Basins at Mountain View’s McKelvey Park and Rancho San Antonio County Park are the two sites remaining from a plan that initially called for four. The district scuttled plans for basins at Cuesta Park Annex and Blach Intermediate School. The water district dropped Blach after the Los Altos School District Board of Trustees rejected the plan.

Water officials recalculated and determined that the Cuesta and Blach basins were not needed to protect more than 2,700 Los Altos and Mountain View properties in the event of a 100-year flood – a flood that has a 1 percent chance of occurring in any given year. But they contend that the basins at McKelvey and Rancho San Antonio are still necessary.

The proposed basins need only environmental, utility and street permit approvals for construction to begin, said Afshin Rouhani, head of the district’s Permanente Creek project.

Objections to the plan

Opponents again voiced their opinions about the Rancho San Antonio basin at a July 18 informational water district meeting.

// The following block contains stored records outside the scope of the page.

Lemma steady_nil x : good (snd x) -> steady [] x.
Proof. intros Hg l1 l2 E. symmetry in E. apply app_eq_nil in E as [-> ->]. by exists x. Qed.

Lemma steady_one b x x1 : good (snd x) -> send_all [b] x = Done tt x1 -> good (snd x1) -> steady [b] x.
Proof.
  intros Hg E Hg1 [|c l1] l2 Eq; [by exists x|]. injection Eq as <- Eq. symmetry in Eq. apply app_eq_nil in Eq as [-> ->]. by exists x1.
Qed.

(** The flags leave the client alone. *)
Lemma modifier_client b x x1 :
  in_pct (fst x) = true -> b ∈ modifiers -> send_all [b] x = Done tt x1 -> in_pct (fst x1) = true /\ snd x1 = snd x.
Proof.
  intros Hp Hb. assert (Hs : s8 b = b /\ b <> 0 /\ bool_decide (b ∈ modifiers) = true).
  { rewrite bool_decide_eq_true_2 by done. unfold modifiers in Hb. repeat (apply elem_of_cons in Hb as [->|Hb]; [done|]). by apply elem_of_nil in Hb. }
  destruct Hs as (Es & Hz & Em). rewrite send_all_one, Es. unfold pf_send.
  rewrite (bind_Done _ _ _ tt x) by (unfold kassert; by rewrite bool_decide_eq_true_2).
  rewrite (bind_Done _ _ _ _ _ (getp_eq in_pct x)), Hp, Em. cbn [negb andb]. unfold pf_modifier, kassert, mbind, M_bind, modp, modify. destruct x as [p s].
  cbn [fst snd] in *. repeat case_decide; try (intros [= <-]; done).
Qed.

Lemma steady_modifiers l x x1 :
  good (snd x) -> in_pct (fst x) = true -> Forall (fun b => b ∈ modifiers) l -> send_all l x = Done tt x1 -> steady l x /\ snd x1 = snd x.
Proof.
  revert x. induction l as [|b l IH]; intros x Hg Hp Hl E.
  { injection E as <-. split; [by apply steady_nil|done]. }
  apply Forall_cons in Hl as [Hb Hl]. change (b :: l) with ([b] ++ l) in E |- *. rewrite send_all_app in E.
  apply bind_Done_inv in E as ([] & x2 & E1 & E2). destruct (modifier_client b x x2 Hp Hb E1) as [Hp2 Hs2].
  destruct (IH x2 ltac:(by rewrite Hs2) Hp2 Hl E2) as [St Hs]. split; [|congruence].
  apply (steady_app [b] l x x2); [|done|done]. apply (steady_one b x x2); [done..|by rewrite Hs2].
Qed.

Lemma flag_text_modifiers f : flags_ok f -> Forall (fun b => b ∈ modifiers) (flag_text f).
Proof.
  intros (_ & Hd & _). unfold flag_text. rewrite !Forall_app.
  assert (H : forall b : Z, bool_decide (b ∈ modifiers) = true -> b ∈ modifiers) by (intros b; apply bool_decide_eq_true_1).
  split; [destruct (f_alt f); repeat constructor; by apply H|]. split; [destruct (f_left f); repeat constructor; by apply H|].
  split; [destruct (f_zero f); repeat constructor; by apply H|]. split; [|destruct (f_long f); repeat constructor; by apply H].
  apply Forall_fmap. eapply Forall_impl; [exact Hd|]. intros d Hx. cbn. destruct (digit_cases d Hx) as [->|Hd']; [by apply H|].
  repeat (destruct Hd' as [->|Hd']; [by apply H|]). subst. by apply H.
Qed.

Lemma steady_conv f c args cc s x1 :
  good s -> flags_ok f -> send_all [c] (in_field args cc f, s) = Done tt x1 -> good (snd x1) ->
  steady (37 :: flag_text f ++ [c]) (start args cc, s).
Proof.
  intros Hg Hf E Hg1. pose proof (send_flags f args cc s Hf) as Es. change (37 :: flag_text f) with ([37] ++ flag_text f) in Es.
  rewrite send_all_app in Es. apply bind_Done_inv in Es as ([] & x & E1 & E2).
  set (x2 := (mkPF args cc true INTSZ 0 0 0 false 32 0 false false, s)).
  assert (Ex : x = x2) by (assert (E37 : send_all [37] (start args cc, s) = Done tt x2) by reflexivity; rewrite E1 in E37; by injection E37).
  subst x. destruct (steady_modifiers (flag_text f) x2 (in_field args cc f, s) Hg eq_refl (flag_text_modifiers f Hf) E2) as [St _].
  apply (steady_app [37] _ _ x2); [by apply (steady_one 37 _ x2)|done|].
  apply (steady_app _ [c] _ _ St E2). by apply (steady_one c _ x1).
Qed.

Engineers Richard Moll and Michael Hayden of Los Altos, among others, are convinced that a retention basin at Rancho San Antonio wouldn’t receive a meaningful amount of water, even during a 100-year flood.

“It therefore will barely reduce any associated amount of flooding,” Moll wrote to the district. “More importantly, it probably will not take any homes out of the flood zone, which is why the basin was proposed.”

Moll said that based on his research, which includes U.S. Geological Survey data, “the basin is oversized, unwarranted, will probably never take any homes out of the flood plain, will cause environmental damage and is an unjustified waste of money.”

Rouhani countered that the Geological Survey data are irrelevant and that the district uses its own updated hydrology model.

District 5 County Supervisor Joe Simitian expressed concerns over the water district’s data, because the district originally proposed four basins.

Los Altos resident Nancy Ellickson questioned the basins’ environmental impact.

“They’re going to impact a wonderful preserve and a quaint, little park,” said Ellickson, who added that her past experiences with the water district have left her skeptical about its intentions.

She said the McKelvey Park basin would “destroy the neighborhood” and would take away parking spaces, making an already crowded lot worse.

The water district appeased youth baseball leagues at Mc- Kelvey by promising renovated fields, bleachers, a concession stand and other improvements.

The proposed basin at Rancho San Antonio, 15 feet deep and 200,000 cubic yards, would remove approximately 100 trees, force a trail realignment and eliminate parking spaces.

The Permanente project will cost more than $40 million when finished, with money coming from Measure B, approved in 2000. Voters passed an extension of Measure B funding in the November 2012 election.

Despite the resistance, many residents are in favor of the water district’s plans and believe that the added flood protection could save them thousands of dollars in Federal Emergency Management Agency flood insurance.

But the opposition simply doesn’t trust the district and vowed to continue the fight – even if the odds are against them.

“Until the bulldozers pull up, it’s open game,” Ellickson said.